By December 13, 2013Archives


The holidays wouldn’t be the holidays without lots of food and decadent goodies. Each year, millions of families look forward to gathering round the dinner table and enjoying a Christmas feast. So, how should you handle those holiday meals when caring for a diabetic senior?

Diabetes is now the seventh leading cause of death in the United States, affecting more than 20 million people. Staying on the straight and narrow healthy track might be a little more difficult during the holidays, but it’s not impossible. Especially if you stick to the tips below!

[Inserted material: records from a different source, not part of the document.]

Lemma no_exchange_authorize_get req : only no_exchange (handle_authorize_get req).
Proof.
  unfold handle_authorize_get. cbv zeta. repeat first [solve [eauto 4 with confined nocore] | only_step].
Qed.
Lemma no_exchange_authorize_post b : only no_exchange (handle_authorize_post b).
Proof.
  unfold handle_authorize_post. cbv zeta. repeat first [solve [eauto 4 with confined nocore] | only_step].
Qed.
Hint Resolve no_exchange_authorize_get no_exchange_authorize_post : confined.

Lemma no_exchange_task conf t :
  is_byoidc (auth_mode conf) = true -> only no_exchange (task_code conf t).
Proof.
  intros Hb. destruct t as [req| |ev]; simpl.
  - apply only_bind; [|done]. unfold handle_request. cbv zeta. rewrite Hb.
    repeat first [solve [eauto 4 with confined nocore] | only_step].
  - simpl; auto.
  - unfold on_htpasswd_event. solve_only.
Qed.
End Modes.
Lemma next_mint ts ps (s : OAuthStore * W) tr i X (e : serverE X) x k tok mk :
  server_reachable conf us0 w (Config ts ps s tr) ->
  ps !! i = Some (Vis e k) -> Ev e x = Ev (inlE (TokensInsert tok mk)) tt ->
  exists ac, session (Config ts ps s tr) i = Some ac /\
    forall now, mk now = {| ti_username := ac_username ac; ti_created := now |}.
Proof.
  intros Hr Hi He.
  destruct (pool_monitored _ _ _ (fun _ => token_monitor) (fun _ => None) _ _ (token_task conf) Hr)
    as [Hm [Hlen _]]. cbn [pool tasks trace] in *.
  destruct (lookup_lt_is_Some_2 ts i) as [t Ht]; [rewrite Hlen; by eapply lookup_lt_Some|].
  destruct (Hm i t _ Ht Hi) as [_ [Hal _]].
  change (mallow token_monitor (mon_after token_monitor None (events_of i tr)) (ev_eff (Ev e x))) in Hal.
  by rewrite He in Hal.
Qed.

Lemma lookup_delete_at (m : gmap nat string) i j :
  delete i m !! j = if Nat.eqb i j then None else m !! j.
Proof.
  destruct (Nat.eqb_spec i j) as [->|Hne]; [by rewrite lookup_delete_eq|by rewrite lookup_delete_ne].
Qed.

Lemma lookup_insert_at {V} (m : gmap nat V) i j v :
  <[i := v]> m !! j = if Nat.eqb i j then Some v else m !! j.
Proof.
  destruct (Nat.eqb_spec i j) as [->|Hne]; [by rewrite lookup_insert_eq|by rewrite lookup_insert_ne].
Qed.

(** A step of the machine that matches the event [ev] of task [i]. *)
Lemma refines_event ts ps ps' (s s' : OAuthStore * W) tr i ev l seen cs ss tk l' seen' cs' ss' tk' :
  refines (Config ts ps s tr) (Grants l seen cs ss tk) ->
  grant_step (Grants l seen cs ss tk) (Grants l' seen' cs' ss' tk') ->
  l' = match ev_reloads ev with Some us => us :: l | None => l end ->
  head l' = Some (user_store s'.1) ->
  (forall j, seen' !! j = if Nat.eqb i j
     then seen_users (code_next _ (mon_after (code_monitor EvictRound) (Seen None None) (events_of j tr))
                        (ev_eff ev) (ev_ret ev))
     else seen !! j) ->
  cs' = ac_username <$> codes s'.1 ->
  (forall j, ss' !! j = if Nat.eqb i j
     then ac_username <$> token_next _ (session (Config ts ps s tr) j) (ev_eff ev) (ev_ret ev)
     else ss !! j) ->
  tk' = ti_username <$> tokens s'.1 ->
  exists g', grant_step (Grants l seen cs ss tk) g' /\ refines (Config ts ps' s' ((i, ev) :: tr)) g'.
Proof.
  intros [R1 _ R3 _ R5 _] Hg -> Hh Hseen -> Hss ->. simpl in R1, R3, R5.
  eexists. split; [exact Hg|].
  split; cbn [g_stores g_seen g_codes g_sessions g_tokens shared trace]; [|exact Hh| |reflexivity| |reflexivity].
  - rewrite reloads_cons, R1. by destruct (ev_reloads ev).
  - intros j. rewrite Hseen, store_seen_cons. destruct (Nat.eqb i j); [done|]. apply R3.
  - intros j. rewrite Hss, session_cons. destruct (Nat.eqb i j); [done|]. apply R5.
Qed.

(** One effect of a task is one step of the machine. *)
Lemma simulate_effect ts ps (s s' : OAuthStore * W) tr i X (e : serverE X) k x g :
  server_reachable conf us0 w (Config ts ps s tr) ->
  ps !! i = Some (Vis e k) -> server_step X e s = (x, s') ->
  refines (Config ts ps s tr) g ->
  exists g', grant_step g g' /\ refines (Config ts (<[i := k x]> ps) s' ((i, Ev e x) :: tr)) g'.
Proof.
  intros Hr Hi Hst Href. apply server_store_step in Hst. destruct g as [l seen cs ss tk].
  pose proof Href as [_ R2 R3 R4 R5 R6].
  cbn [g_stores g_seen g_codes g_sessions g_tokens shared trace] in *.
  assert (Hseen : forall j, seen !! j = if Nat.eqb i j then store_seen (Config ts ps s tr) j else seen !! j).
  { intros j. rewrite R3. by destruct (Nat.eqb i j). }
  assert (Hss : forall j, ss !! j = if Nat.eqb i j then ac_username <$> session (Config ts ps s tr) j else ss !! j).
  { intros j. rewrite R5. by destruct (Nat.eqb i j). }
  destruct Hst as [code mk now He Hu Hc Ht|code ac He Hu Hl Hc Ht|code He Hu Hc Ht|tok mk now He Hu Hc Ht
                  |He Hs|us He Hu Hc Ht|Hn1 Hn2 He Hu Hc Ht].
  - destruct (next_issue _ _ _ _ _ _ _ _ _ _ _ Hr Hi He) as (us & pass & Hus & Ha). rewrite He.
    rewrite <- R3 in Hus.
    eapply refines_event; [exact Href|by eapply g_issue|done|by rewrite Hu|done| |done|by rewrite Ht].
    by rewrite Hc, fmap_insert, R4.
  - rewrite He.
    eapply refines_event; [exact Href|eapply (g_redeem i code (ac_username ac))|done|by rewrite Hu|done| | |by rewrite Ht].
    + by rewrite R4, lookup_fmap, Hl.
    + by rewrite Hc, fmap_delete, R4.
    + intros j. rewrite lookup_insert_at. by destruct (Nat.eqb i j).
  - rewrite He.
    eapply refines_event; [exact Href|eapply (g_lapse _ _ _ _ _ cs (delete i ss) tk)|done|by rewrite Hu|done|by rewrite Hc| |by rewrite Ht];
      [done|apply delete_subseteq|done|].
    intros j. rewrite lookup_delete_at. by destruct (Nat.eqb i j).
  - destruct (next_mint _ _ _ _ _ _ _ _ _ _ _ Hr Hi He) as (ac & Hac & Hmk). rewrite He.
    eapply refines_event; [exact Href|eapply (g_mint i tok (ac_username ac))|done|by rewrite Hu|done|by rewrite Hc| |].
    + by rewrite R5, Hac.
    + intros j. rewrite lookup_delete_at. by destruct (Nat.eqb i j).
    + by rewrite Ht, fmap_insert, R6, Hmk.
  - rewrite He. destruct l as [|us l]; [done|]. injection R2 as ->.
    eapply refines_event; [exact Href|eapply (g_read i)|done|by rewrite Hs| |by rewrite Hs|done|by rewrite Hs].
    intros j. rewrite lookup_insert_at. by destruct (Nat.eqb i j).
  - rewrite He.
    eapply refines_event; [exact Href|eapply (g_reload us)|done|by rewrite Hu|done|by rewrite Hc|done|by rewrite Ht].
  - eapply refines_event; [exact Href|eapply (g_lapse _ _ _ _ _ (ac_username <$> codes s'.1) ss (ti_username <$> tokens s'.1))
      |by rewrite He|by rewrite Hu| |done| |done].
    + rewrite R4. by apply map_fmap_mono.
    + done.
    + rewrite R6. by apply map_fmap_mono.
    + intros j. cbn [ev_eff ev_ret]. rewrite Hn2. apply Hseen.
    + intros j. cbn [ev_eff ev_ret]. rewrite Hn1. apply Hss.
Qed.

Lemma refines_simulates c c' g :
  server_reachable conf us0 w c ->
  pool_step server_step (task_code conf) env_step c c' -> refines c g ->
  exists g', rtc grant_step g g' /\ refines c' g'.
Proof.
  intros Hr Hs Href.
  inversion Hs as [i X e k ts ps s s' x tr Hi Hh|t ts ps s tr|ts ps s s' tr He]; subst.
  - destruct (simulate_effect _ _ _ _ _ _ _ _ _ _ _ Hr Hi Hh Href) as (g' & Hg & Hg').
    exists g'. split; [by apply rtc_once|done].
  - exists g. split; [done|]. by destruct Href; split.
  - exists g. split; [done|]. unfold env_step in He. destruct Href; split; simpl in *; by rewrite ?He.
Qed.

(** C2: forward simulation: whatever the schedule of requests, eviction rounds and
    user reloads, the server's users, codes, grants in progress and tokens are
    those of a run of the abstract machine started with the server's users and
    no grants.  Hence the user of any live token was accepted by the user store
    the server started with or by one it was given later. *)
Theorem server_refines_grants c :
  server_reachable conf us0 w c ->
  exists g, rtc grant_step (no_grants us0) g /\ refines c g /\
    forall tok info, tokens (shared c).1 !! tok = Some info ->
      exists us pass, us ∈ reloads (trace c) ++ [us0] /\ authenticate us (ti_username info) pass <> None.
Proof.
  intros Hr.
  assert (Hsim : exists g, rtc grant_step (no_grants us0) g /\ refines c g).
  { unfold server_reachable, reachable in Hr. pattern c. eapply rtc_ind_r; [..|exact Hr].
    - exists (no_grants us0). split; [done|]. split; try done; simpl; by rewrite fmap_empty.
    - intros c1 c2 H1 Hs (g & Hg & Href). destruct (refines_simulates _ _ _ H1 Hs Href) as (g' & Hg' & Href').
      exists g'. split; [by etrans|done]. }
  destruct Hsim as (g & Hg & Href). exists g. split_and!; [done..|]. intros tok info Ht.
  destruct (grants_sound _ _ Hg) as [_ _ _ Hs]. rewrite <- (ref_stores _ _ Href).
  apply (Hs tok). by rewrite (ref_tokens _ _ Href), lookup_fmap, Ht.
Qed.
End Refinement.

Section Witness.
#[local] Existing Instance sample_crates.

Example server_refines_grants_witness :
  exists us pass, us ∈ reloads (trace sample_run) ++ [Users default_users] /\
    authenticate us "admin" pass <> None.
Proof.
  destruct (server_refines_grants _ _ _ sample_run sample_run_reachable) as (g & _ & _ & Htok).
  apply (Htok sample_token {| ti_username := "admin"; ti_created := 1000 |}). vm_compute. reflexivity.
Defined.
End Witness.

  • The number one rule for diabetics during the holidays is to avoid eating an overabundance of sugary deserts and rich foods. That doesn’t mean your loved one can’t have anything with sugar or cream; it just means they shouldn’t fill their plate with cake and pie.
  • Another important rule to live by during holiday mealtimes is moderation, moderation, moderation. When diabetic seniors sit down to the table, it’s important that they don’t overdo it. Encourage them to eat slowly, taking the time to truly enjoy the meal and savor the tastes of each item. You’ll also want to pay attention to portion control, which plays a huge role in controlling blood glucose spikes.
  • If your diabetic loved one plans to have something sweet for desert, then cut back on one of the dinner foods that are high in carbohydrates. It’s all about balancing things out, not making your loved one go without during the holiday dinner.
  • If diabetic seniors indulge in alcohol during the holiday meal, make sure he or she has a little something to eat beforehand. That will prevent low blood glucose levels later on in the evening. It’s also important to know that beverages like beer and wine can increase the caloric intake significantly. Make sure your loved one avoids diabetic problems and limit alcoholic beverages to no more than one drink for women and two drinks for men.
  • Never let a diabetic senior skip a meal. While it may be tempting to skip breakfast or lunch in order to “save up” for the big holiday meal, this will only make it harder to keep blood glucose levels under control. It’s also a common reason that many diabetics end up overeating once dinner is served.